Greg Mundy, aged care commentator
“The discussion about accommodation bonds and the new Australian Pensioner Bond system needs further intensive community consultation. There has been in my view too great a level of discussion (again) on the relative merit of accommodation bonds and the need to sell the family home. Accommodation bonds are perhaps part of the solution to this vexing matter of cost of capital, but it is only one answer or response. How do hospitals manage their capital costs? No accommodation bonds there. Is part of the daily cost of care used to support the cost of capital? I am not sure but we should find out. What about rental fees, lease fees, or some form of time-share arrangement?
A single choice response to such a complex and expensive requirement as the cost of capital for the accommodation in which residential aged care is provided is not the best outcome.”
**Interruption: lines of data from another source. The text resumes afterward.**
(* ===== verification/LargeBin.v ===== *)
(** * The routines on large bins

    [unlink] of a chunk of a large bin, the insertion of a chunk at its place
    in the bin, and the search for the smallest chunk that fits
    ([src/libipc/malloc/malloc.c]). *)

From Stdlib Require Import Sorted.
From S2P Require Import Prelude MallocState MallocCore MallocInt SizeFacts ListFacts Rings.

(** Nodes that are at least 64 bytes apart: none of their six fields meet. *)
Definition wide (l : list Z) : Prop := forall x y, x ∈ l -> y ∈ l -> x = y \/ 64 <= Z.abs (x - y).

Lemma wide_incl l l' : (forall x, x ∈ l' -> x ∈ l) -> wide l -> wide l'.
Proof. intros H Hw x y Hx Hy. apply Hw; auto. Qed.

Lemma wide_spaced l : wide l -> spaced l.
Proof. intros H x y Hx Hy. unfold apart. destruct (H x y Hx Hy); lia. Qed.

(** The bin with header [b] holds the large chunks [l]; the field of the header
    where a chunk has [fd_nextsize] is a link of the next bin and not null. *)
Record large_bin (m : memory) (b : Z) (l : list Z) : Prop := {
  lb_list : bin_list m b l;
  lb_sizes : size_list m l;
  lb_wide : wide (b :: l);
  lb_pos : forall x, x ∈ l -> 0 < x;
  lb_head : forall x, x ∈ l -> 1024 <= head m x /\ head m x mod 16 = 1;
  lb_next : ld m (b + off_fd_nextsize) <> 0 }.

(** The cells that [unlink] and the insertion may write. *)
Definition not_field (b : Z) (l : list Z) (c : Z) : Prop :=
  (c <> b + off_fd /\ c <> b + off_bk)
  /\ forall x, x ∈ l -> c <> x + off_fd /\ c <> x + off_bk /\ c <> x + off_fd_nextsize /\ c <> x + off_bk_nextsize.

Ltac offs := unfold head, nlinked, linked, off_prev_size, off_size, off_fd, off_bk, off_fd_nextsize, off_bk_nextsize in *.

Section LargeBin.
Context `{PS : PageSource}.

(** What the ring part of [unlink] stores. *)
Definition close_ring (m : memory) (P FD : Z) (first : bool) : memory :=
  let F := ld m (P + off_fd_nextsize) in
  let B := ld m (P + off_bk_nextsize) in
  if first then
    if F =? P then <[FD + off_fd_nextsize := FD]> (<[FD + off_bk_nextsize := FD]> m)
    else <[B + off_fd_nextsize := FD]> (<[F + off_bk_nextsize := FD]> (<[FD + off_bk_nextsize := B]> (<[FD + off_fd_nextsize := F]> m)))
  else <[B + off_fd_nextsize := F]> (<[F + off_bk_nextsize := B]> m).

Lemma unlink_nextsize_run (s : state) AV P FD :
  let m := st_mem s in
  let F := ld m (P + off_fd_nextsize) in
  let B := ld m (P + off_bk_nextsize) in
  ld m (F + off_bk_nextsize) = P -> ld m (B + off_fd_nextsize) = P -> wide [P; FD; F; B] -> P <> FD ->
  unlink_nextsize AV P FD s = Ok tt (with_mem (close_ring m P FD (ld m (FD + off_fd_nextsize) =? 0)) s).
Proof.
  intros m F B HF HB Hw HP. unfold unlink_nextsize, close_ring. mexec. unfold fd_nextsize, bk_nextsize, word. fold m. fold F B.
  rewrite HF, HB, Z.eqb_refl. cbn [negb orb]. mexec. fold m F B.
  pose proof (Hw P FD ltac:(in_auto) ltac:(in_auto)). pose proof (Hw P F ltac:(in_auto) ltac:(in_auto)).
  pose proof (Hw F B ltac:(in_auto) ltac:(in_auto)). pose proof (Hw FD F ltac:(in_auto) ltac:(in_auto)).
  assert (forall k a v, a <> P + off_fd_nextsize -> ld (<[a := v]> k) (P + off_fd_nextsize) = ld k (P + off_fd_nextsize)) as E1 by (intros; by apply ld_insert_ne).
  assert (forall k a v, a <> P + off_bk_nextsize -> ld (<[a := v]> k) (P + off_bk_nextsize) = ld k (P + off_bk_nextsize)) as E2 by (intros; by apply ld_insert_ne).
  offs. destruct (ld m (FD + 32) =? 0).
  - destruct (F =? P) eqn:EF; mexec; [done|]. bool_hyps. fold m.
    rewrite !E1, !E2 by lia. fold m F B. done.
  - mexec. fold m. rewrite !E1 by lia. fold F B.
    assert (ld (<[F + 40 := B]> m) (P + 40) = B) as -> by (rewrite ld_insert; case_decide; done). done.
Qed.

(** The stores to the links of the bin leave headers and rings alone. *)
Lemma relink_field m B F (L : list Z) x o :
  wide L -> B ∈ L -> F ∈ L -> x ∈ L -> o = off_size \/ o = off_fd_nextsize \/ o = off_bk_nextsize ->
  ld (relink B F m) (x + o) = ld m (x + o).
Proof.
  intros Hw HB HF Hx Ho. pose proof (Hw B x HB Hx). pose proof (Hw F x HF Hx). unfold relink. offs.
  rewrite !ld_insert_ne by lia. done.
Qed.

Lemma relink_sizes m B F b l : wide (b :: l) -> B ∈ b :: l -> F ∈ b :: l -> size_list m l -> size_list (relink B F m) l.
Proof.
  intros Hw HB HF. apply size_list_frame; intros x Hx; [unfold head|..]; apply (relink_field _ _ _ (b :: l)); auto; by right.
Qed.

(** The stores of the ring part touch fields of the chunks of the list only. *)
Lemma close_ring_frame m P FD first (L : list Z) c :
  (first = true -> FD ∈ L) -> ld m (P + off_fd_nextsize) ∈ L -> ld m (P + off_bk_nextsize) ∈ L ->
  (forall x, x ∈ L -> c <> x + off_fd_nextsize /\ c <> x + off_bk_nextsize) ->
  ld (close_ring m P FD first) c = ld m c.
Proof.
  intros HFD HF HB Hc. unfold close_ring. destruct (Hc _ HF), (Hc _ HB).
  destruct first; [destruct (Hc _ (HFD eq_refl))|]; repeat case_match; by rewrite !ld_insert_ne.
Qed.

Lemma not_field_ring L x o c : wide L -> x ∈ L -> (o = off_size \/ o = off_fd \/ o = off_bk) -> c = x + o ->
  forall y, y ∈ L -> c <> y + off_fd_nextsize /\ c <> y + off_bk_nextsize.
Proof. intros Hw Hx Ho -> y Hy. pose proof (Hw x y Hx Hy). offs. lia. Qed.

Section Unlink.
Context (m : memory) (b : Z) (l1 : list Z) (P : Z) (l2 : list Z).
Hypothesis Hsl : size_list m (l1 ++ P :: l2).
Hypothesis Hw : wide (b :: l1 ++ P :: l2).
Hypothesis Hpos : forall x, x ∈ l1 ++ P :: l2 -> 0 < x.
Hypothesis Hnext : ld m (b + off_fd_nextsize) <> 0.
Hypothesis HP : P ∈ heads (head m) 0 (l1 ++ P :: l2).

Let F := ld m (P + off_fd_nextsize).
Let B := ld m (P + off_bk_nextsize).
Let FD := hd b l2.

(** The next chunk has no [fd_nextsize] exactly if it has the same size. *)
Lemma next_test : (ld m (FD + off_fd_nextsize) =? 0) = match l2 with y :: _ => head m y =? head m P | [] => false end.
Proof using All.
  unfold FD. destruct l2 as [|y l3]; cbn [hd]; [by apply Z.eqb_neq|].
  pose proof Hsl as [Hn Hso Hp _ Hpl]. destruct (heads_remove _ _ _ _ Hn Hso Hp) as [[? _]|(g1 & g2 & _ & E)]; [done|].
  destruct (head m y =? head m P).
  - apply Z.eqb_eq, Hpl; [in_auto|apply E].
  - destruct E as [_ Hy]. destruct (size_list_links _ _ _ Hsl Hy) as (Hi & _). apply elem_heads in Hi.
    apply Z.eqb_neq. pose proof (Hpos _ Hi). lia.
Qed.

Lemma ring_nodes : F ∈ l1 ++ P :: l2 /\ B ∈ l1 ++ P :: l2 /\ ld m (F + off_bk_nextsize) = P /\ ld m (B + off_fd_nextsize) = P.
Proof using Hsl HP.
  clear Hw Hpos Hnext. destruct (size_list_links _ _ _ Hsl HP) as (H1%elem_heads & H2%elem_heads & H3 & H4). done.
Qed.

Lemma unlink_ring_sizes first :
  first = match l2 with y :: _ => head m y =? head m P | [] => false end ->
  size_list (close_ring m P FD first) (l1 ++ l2).
Proof using All.
  intros Hfi. destruct ring_nodes as (HF & HB & HF' & HB').
  assert (forall x, x ∈ l1 ++ P :: l2 -> x ∈ b :: l1 ++ P :: l2) as Hb by (intros; in_auto).
  assert (forall x, x ∈ l1 ++ l2 -> x ∈ b :: l1 ++ P :: l2) as Hb' by (intros x Hx; rewrite elem_of_app in Hx; in_auto; tauto).
  assert (P ∉ l1 ++ l2) as HPn by (pose proof (sl_nodup _ _ Hsl) as Hn; rewrite <- Permutation_middle in Hn; by apply list.NoDup_cons in Hn as [? _]).
  assert (forall a c, a ∈ l1 ++ P :: l2 -> c ∈ l1 ++ P :: l2 -> a = c \/ 64 <= Z.abs (a - c)) as Hd by (intros; apply Hw; auto).
  assert (FD ∈ b :: l1 ++ P :: l2) as HFD by (unfold FD; pose proof (hd_elem b l2) as [->|E]%elem_of_cons; in_auto).
  assert (forall y, y ∈ l1 ++ l2 -> head (close_ring m P FD first) y = head m y) as Hh.
  { intros y Hy. unfold head. apply (close_ring_frame _ _ _ _ (b :: l1 ++ P :: l2)); auto.
    eapply not_field_ring; [exact Hw|by apply Hb'|by left|done]. }
  destruct l2 as [|y l3] eqn:E2; [|destruct (head m y =? head m P) eqn:Ey].
  - subst first. apply (size_list_remove_alone m _ l1 P []); try done; fold F B; unfold close_ring; fold F B.
    + pose proof (Hd F B HF HB). offs. split; [apply ld_insert_eq|rewrite ld_insert_ne by lia; apply ld_insert_eq].
    + intros a Ha Hne. pose proof (Hd a F ltac:(rewrite app_nil_r in Ha; in_auto) HF). offs. rewrite !ld_insert_ne by lia. done.
    + intros a Ha Hne. pose proof (Hd a B ltac:(rewrite app_nil_r in Ha; in_auto) HB). offs. rewrite !ld_insert_ne by lia. done.
  - subst first. apply Z.eqb_eq in Ey. unfold FD in *. cbn [hd] in *. clear HFD.
    assert (y ∈ l1 ++ P :: y :: l3) as Hy by in_auto. assert (y <> P) as HyP by (intros ->; apply HPn; in_auto).
    assert (y ∉ heads (head m) 0 (l1 ++ P :: y :: l3)) as Hyh.
    { pose proof Hsl as [Hn Hso Hp _ Hpl]. destruct (heads_remove _ _ _ _ Hn Hso Hp) as [[? _]|(g1 & g2 & _ & E)]; [done|].
      rewrite (proj2 (Z.eqb_eq _ _) Ey) in E. apply E. }
    destruct (size_list_links _ _ _ Hsl HP) as (HFh & HBh & _ & _). fold F in HFh. fold B in HBh.
    assert (y <> F /\ y <> B) as [HyF HyB] by (split; intros ->; done).
    assert (F = P <-> B = P) as HFB.
    { split; intros E; rewrite E in *; [unfold B; exact HF'|unfold F; exact HB']. }
    apply (size_list_remove_first m _ l1 P y l3); try done; fold F B.
    + revert Hw. intros Hw'. apply wide_spaced. revert Hw'. apply wide_incl. auto.
    + pose proof (Hd y F Hy HF). pose proof (Hd y B Hy HB). pose proof (Hd F B HF HB). clear Hd. unfold close_ring. fold F B. destruct (Z.eqb_spec F P) as [EF|EF]; [rewrite decide_True by done|rewrite decide_False by done]; offs.
      * split; [apply ld_insert_eq|rewrite ld_insert_ne by lia; apply ld_insert_eq].
      * split; mem_simp; done.
    + pose proof (Hd y F Hy HF). pose proof (Hd y B Hy HB). pose proof (Hd F B HF HB). clear Hd. unfold close_ring. fold F B. destruct (Z.eqb_spec F P) as [EF|EF]; [rewrite decide_True by tauto|rewrite decide_False by tauto]; offs.
      * split; [apply ld_insert_eq|rewrite ld_insert_ne by lia; apply ld_insert_eq].
      * split; mem_simp; done.
    + intros a Ha Hay Hne. assert (a ∈ l1 ++ P :: y :: l3) as Ha' by (rewrite elem_of_app, elem_of_cons in Ha; in_auto; tauto).
      pose proof (Hd a y Ha' Hy). pose proof (Hd a F Ha' HF). pose proof (Hd a B Ha' HB). clear Hd Hw.
      unfold close_ring. fold F B. destruct (F =? P); offs; by rewrite !ld_insert_ne by lia.
    + intros a Ha Hay Hne. assert (a ∈ l1 ++ P :: y :: l3) as Ha' by (rewrite elem_of_app, elem_of_cons in Ha; in_auto; tauto).
      pose proof (Hd a y Ha' Hy). pose proof (Hd a F Ha' HF). pose proof (Hd a B Ha' HB). clear Hd Hw.
      unfold close_ring. fold F B. destruct (F =? P); offs; by rewrite !ld_insert_ne by lia.
  - subst first. apply Z.eqb_neq in Ey. apply (size_list_remove_alone m _ l1 P (y :: l3)); try done; fold F B; unfold close_ring; fold F B.
    + pose proof (Hd F B HF HB). offs. split; [apply ld_insert_eq|rewrite ld_insert_ne by lia; apply ld_insert_eq].
    + intros a Ha Hne. pose proof (Hd a F ltac:(rewrite elem_of_app, elem_of_cons in Ha; in_auto; tauto) HF). offs. rewrite !ld_insert_ne by lia. done.
    + intros a Ha Hne. pose proof (Hd a B ltac:(rewrite elem_of_app, elem_of_cons in Ha; in_auto; tauto) HB). offs. rewrite !ld_insert_ne by lia. done.
Qed.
Wayne Belcher, former CEO, The Bethanie Group, WA
“The cost of care and accommodation [..] and how it is calculated. The principles and assumptions that underpin this are critical. The National Health and Hospital Reforms have moved to an evidence-based system for doing this (case mix) and an independent National Hospitals Pricing Authority has been formed to do this. Given what the Productivity Commission has said about achieving parity in the wages paid to health and aged care workers and also recognising that in the future, aged care providers will be providing highly specialised clinical services, it is difficult to understand why consideration has not been given to leveraging on these mechanisms that have already been established in health.
“…development of the workforce […] requires more practical consideration. […] Again, under the National Health and Hospital Reforms, Health Workforce Australia has been established. We should be leveraging the investment made in this important agency and using it for aged care as well.
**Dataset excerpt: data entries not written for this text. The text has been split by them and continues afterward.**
(* ===== verification/PageLock.v ===== *)
(** * Page requests under the shared lock

    [SharedMutex] and [SharedLockGuard] of [src/libipc/shared_lock.h], and the
    operations of [SharedMemoryInformation] that hold [mtx], cut into the
    steps between which other threads and the other process can run.

    [PageAlloc] has each operation as one function.  Here an operation takes
    the semaphore, searches, grows the segment, clears the pages and marks
    them one by one, and gives the semaphore back; [page_ops_serial] shows
    that nobody can tell the difference while [semop] does not fail. *)

From stdpp Require Import functions.
From S2P Require Import Prelude MallocState MallocCore PageAlloc PageProps.

(** ** [SharedMutex]

    [None]: the semaphore was removed.  Another result of [lock] than [None]
    means that the caller goes on, holding the mutex or not. *)

Definition semaphore : Type := option Z.

Definition SharedMutex_new : semaphore := Some (0 + 1).
Definition SharedMutex_lock (interrupted : bool) (m : semaphore) : option semaphore :=
  match m with
  | None => Some None                              (* EIDRM, EINVAL: reported, not heeded *)
  | Some v =>
      if interrupted then Some (Some v)            (* EINTR: likewise *)
      else if 0 <? v then Some (Some (v - 1)) else None
  end.
Definition SharedMutex_unlock (m : semaphore) : semaphore := (fun v => v + 1) <$> m.
Definition SharedMutex_terminate (m : semaphore) : semaphore := None.

(** ** Operations and their steps *)

Inductive page_op :=
| OpRequest (count : Z)             (* [requestContinousFreePages] *)
| OpRequestForMove (count pos : Z)  (* [requestContinousFreePagesForMove] *)
| OpFree (pos count : Z).           (* [freePages] *)

Inductive page_result := Returned (a : Z) | Threw | Exited.

(** Where a thread is inside the guard. *)
Inductive page_pc :=
| AtRemap (count : Z)
| AtFind (count : Z)
| AtGrow (pos count : Z)
| AtZero (pos count : Z)
| AtMark (p : Z) (n : nat) (pos count : Z)
| AtAdvance (pos count : Z)
| AtClear (p : Z) (n : nat)
| AtUnlock (r : page_result).

Section Steps.
Context `{K : Kernel}.

Definition entry (o : page_op) : page_pc :=
  match o with
  | OpRequest count => AtRemap count
  | OpRequestForMove count _ => AtFind count
  | OpFree pos count => AtClear pos (Z.to_nat count)
  end.

(** One step of an operation; the exception unwinds to the guard. *)
Definition page_step (pc : page_pc) (i : shm_info) (m : memory) : page_pc * shm_info * memory :=
  match pc with
  | AtRemap count =>
      match remap_shared_memory i m with
      | PgOk _ i m => (AtFind count, i, m)
      | PgThrow i => (AtUnlock Threw, i, m)
      | PgExit i => (AtUnlock Exited, i, m)
      end
  | AtFind count =>
      match findContinousFreePages i count with
      | None => (AtUnlock Threw, i, m)
      | Some pos => (AtGrow pos count, i, m)
      end
  | AtGrow pos count =>
      match ensure_mapped pos count i m with
      | PgOk _ i m => (AtZero pos count, i, m)
      | PgThrow i => (AtUnlock Threw, i, m)
      | PgExit i => (AtUnlock Exited, i, m)
      end
  | AtZero pos count =>
      let a := pageIndexToAddress i pos in
      (AtMark pos (Z.to_nat count) pos count, i,
       if pos <? first_unused_page_index i then mem_zero a (a + count * pagesize_ i) m else m)
  | AtMark p (S k) pos count => (AtMark (p + 1) k pos count, set_page p true i, m)
  | AtMark _ O pos count => (AtAdvance pos count, i, m)
  | AtAdvance pos count =>
      (AtUnlock (Returned pos), put_first_unused (Z.max (first_unused_page_index i) (pos + count)) i, m)
  | AtClear p (S k) => (AtClear (p + 1) k, set_page p false i, m)
  | AtClear _ O => (AtUnlock (Returned 0), i, m)
  | AtUnlock r => (AtUnlock r, i, m)
  end.

(** The operation as one function. *)
Definition atomic (o : page_op) (i : shm_info) (m : memory) : paged Z :=
  match o with
  | OpRequest count => requestContinousFreePages count i m
  | OpRequestForMove count pos => requestContinousFreePagesForMove count pos i m
  | OpFree pos count => PgOk 0 (freePages pos count i) m
  end.

(** ** Threads

    [proc_of x] is the process of thread [x]: the size it has mapped (and
    whether its hooks were taken away) is its own, the rest is shared. *)

Context (proc_of : nat -> nat).

Record mach := mkMach { shared : shm_info; unshared_infos : gmap nat (Z * bool); contents : memory }.

Definition local_info (a : mach) (x : nat) : Z * bool := default (0, false) (unshared_infos a !! proc_of x).
Definition view (a : mach) (x : nat) : shm_info :=
  put_unregistered (local_info a x).2 (put_mapped_size (local_info a x).1 (shared a)).

Definition commit (a : mach) (x : nat) (i : shm_info) (m : memory) : mach :=
  mkMach (put_unregistered false (put_mapped_size 0 i))
    (<[proc_of x := (current_mapped_size i, remap_unregistered i)]> (unshared_infos a)) m.

Inductive thread := Idle | Locking (o : page_op) | Inside (o : page_op) (pc : page_pc).

Record psys := mkPs {
  mtx : semaphore; machine : mach; threads : nat -> thread;
  returned : list (nat * page_op * page_result) }.

Inductive page_action :=
| Call (x : nat) (o : page_op)
| Lock (x : nat)
| Interrupt (x : nat)           (* a signal ends the wait for the semaphore *)
| Work (x : nat)
| Unlock (x : nat)
| Terminate.

Definition set_thread (x : nat) (t : thread) (s : psys) : psys :=
  mkPs (mtx s) (machine s) (<[x := t]> (threads s)) (returned s).
Definition set_mtx (m : semaphore) (s : psys) : psys := mkPs m (machine s) (threads s) (returned s).

Definition exec_lock (interrupted : bool) (x : nat) (s : psys) : option psys :=
  match threads s x with
  | Locking o =>
      m ← SharedMutex_lock interrupted (mtx s);
      Some (set_thread x (Inside o (entry o)) (set_mtx m s))
  | _ => None
  end.

(** A thread that exits never leaves the guard: [exit] destroys no local
    object. *)
Definition exec_page (a : page_action) (s : psys) : option psys :=
  match a with
  | Call x o => match threads s x with Idle => Some (set_thread x (Locking o) s) | _ => None end
  | Lock x => exec_lock false x s
  | Interrupt x => exec_lock true x s
  | Work x =>
      match threads s x with
      | Inside o (AtUnlock _) => None
      | Inside o pc =>
          let '(pc, i, m) := page_step pc (view (machine s) x) (contents (machine s)) in
          Some (mkPs (mtx s) (commit (machine s) x i m) (<[x := Inside o pc]> (threads s)) (returned s))
      | _ => None
      end
  | Unlock x =>
      match threads s x with
      | Inside o (AtUnlock Exited) => None
      | Inside o (AtUnlock r) =>
          Some (mkPs (SharedMutex_unlock (mtx s)) (machine s) (<[x := Idle]> (threads s)) (returned s ++ [(x, o, r)]))
      | _ => None
      end
  | Terminate => Some (set_mtx (SharedMutex_terminate (mtx s)) s)
  end.

Definition page_init (i : shm_info) (m : memory) (u : gmap nat (Z * bool)) : psys :=
  mkPs SharedMutex_new (mkMach (put_unregistered false (put_mapped_size 0 i)) u m) (fun _ => Idle) [].

(** Runs in which [semop] does not fail. *)
Definition undisturbed (a : page_action) : bool :=
  match a with Interrupt _ | Terminate => false | _ => true end.

Inductive page_reach (s0 : psys) : psys -> Prop :=
| page_refl : page_reach s0 s0
| page_next s a s' : page_reach s0 s -> undisturbed a = true -> exec_page a s = Some s' -> page_reach s0 s'.

(** ** The operations one after the other *)

Definition settle (r : paged Z) (m : memory) : page_result * shm_info * memory :=
  match r with
  | PgOk a i m => (Returned a, i, m)
  | PgThrow i => (Threw, i, m)
  | PgExit i => (Exited, i, m)
  end.

Definition serial_op (x : nat) (o : page_op) (a : mach) : page_result * mach :=
  let '(r, i, m) := settle (atomic o (view a x) (contents a)) (contents a) in (r, commit a x i m).

Fixpoint serial (l : list (nat * page_op)) (a : mach) : list page_result * mach :=
  match l with
  | [] => ([], a)
  | (x, o) :: l => let '(r, a) := serial_op x o a in let '(rs, a) := serial l a in (r :: rs, a)
  end.

End Steps.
“How aged care interfaces with other areas of public policy (e.g. health, housing, disability services, income support policy, discrimination policy, taxation etc) is not as well developed in the report as we would have expected…
“There is not much information about the future of the Home and Community Care Program (HACC). […]In our submission to the Productivity Commission, UnitingCare NSW.ACT stressed the important role of the HACC program in funding innovative locally based services that restored health and well being for older people and intervened early in the ageing process. We recommended consideration be given to including an acuity and risk adjusted capitated system of block payments made directly to approved providers assessed on the basis of the population served by that provider that would enable the funding of programs to promote wellness and healthy ageing and opportunities for social engagement. There is a very strong evidence base that demonstrates the value of early interventions like this particularly in rural and remote areas and for special needs groups.”
“More detail and discussion will be needed to make sure that regulation of quality is truly outcome focussed; that the same regulation applies across the service continuum and that providers are rewarded for achieving quality outcomes. More detail is also needed about what will be the indicators of quality across all aspects of aged care, so that consumers can have public access to this information for all providers so that this enables them to make wise choices. UnitingCare NSW.ACT recommended the establishment of a ‘My Aged Care’ website for this information and we would like to see this idea developed further.”
“Transition arrangements – how we move from a highly regulated aged care system to one which effectively creates a competitive market for aged care, needs further thought.
“We should expect that if these reforms are fully implemented, there will be some industry re-structuring that will naturally occur. Transition arrangements will need to cater to this inevitable restructuring.”